Weniger auf explizite Tabubrüche zu setzen und stattdessen einfach einen handwerklich guten Klaustrophobie-Schocker (Sarah ist schließlich lange Zeit nur in ihrem Badezimmer eingeschlossen) zu präsentieren, hätte ja durchaus funktionieren können, zumal es da durchaus gelungene Ansätze wie die hinzugedichteten Taubheitsprobleme der Protagonistin gibt. Wenn das Hörgerät in der ersten Hälfte immer wieder aussetzt und Sarah ohne jede Chance, die Schritte ihrer Kontrahentin hören zu können, bei völliger Stille durch die engen Flure schleicht, dann ist das mitunter schon verdammt effektiv. Leider lässt Vivas dieses Element irgendwann fallen. Stattdessen versucht er, der erneut namenlosen Schurkin zumindest an anderer Stelle mehr Profil zu geben, was aber total nach hinten losgeht – so entzaubert das Skript mit den zusätzlichen Infos den Mythos der unbekannten Fremden und lässt sie schließlich allzu menschlich (und damit leider auch sehr viel wenig furchterregend) wirken. Das wirkt sich genauso nachteilig auf die Spannung aus wie die Entscheidung, den Showdown nach draußen zu verlegen. Zwar gelingen dabei einige nette Einstellungen, etwa durch die Plane eines abgedeckten Swimming Pools hindurch. Aber spätestens in diesem Actionfilm-Finale geht die dreckig-unbequeme Atmosphäre des Originals endgültig flöten.

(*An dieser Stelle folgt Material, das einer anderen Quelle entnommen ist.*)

(* ===== verification/ReconcileLaws.v ===== *)
(** * ReconcileLaws: what reconciliation computes

    The paged walk over the ledger ends as soon as it was given one page more
    than the ledger can fill, and returns exactly the fold over the ledger as
    it stands at the last page, however many rows other workers append while
    it runs.  From it follow the exact expected balance and the exact verdict
    of an address. *)

From stdpp Require Import base list strings gmap relations sorting.
From Stdlib Require Import ZArith Lia String.
From S2P Require Import Prelude Workers Text Storage Database SqlStore SqlLaws Chain Tx Parse.
From S2P Require Import Interference Journals Reconcile.
Import SqlStore SqlLaws Parse Interference Journals Reconcile.

Open Scope string_scope.
Open Scope list_scope.
Open Scope Z_scope.

Module ReconcileLaws.

(** ** Pages of a list with increasing ids *)

Section pages.
Context {R : Type} (id : R -> Z).

Definition upto (a : Z) (l : list R) : list R := List.filter (fun e => id e <=? a) l.
Definition above (a : Z) (l : list R) : list R := List.filter (fun e => a <? id e) l.

Definition increasing : list R -> Prop := StronglySorted (fun x y => id x < id y).

Lemma increasing_filter p l : increasing l -> increasing (List.filter p l).
Proof.
  induction 1 as [|x l Hl IH Hx]; simpl; [constructor|]. destruct (p x); [|done].
  constructor; [done|]. rewrite Forall_forall in *. intros y Hy. apply Hx.
  apply list_elem_of_In. apply list_elem_of_In, List.filter_In in Hy. tauto.
Qed.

Fazit: Wie die Vorlage überzeugt auch das Remake vor allem in der ersten Hälfte. Anschließend wandelt sich der neue „Inside“ nämlich zunehmend zu einem 08/15-Home-Invasion-Thriller, der nicht nur auf der Zielgeraden dramatisch an Spannung einbüßt, sondern den auch kaum ein Zuschauer länger in Erinnerung behalten wird – und zumindest das lässt sich vom vielzierten Original mit seinen tabubrechenden Gewaltakten (die uns zwar nicht gefallen haben, dem Film aber zumindest seinen bleibenden Ruf sichern) ganz sicher nicht behaupten.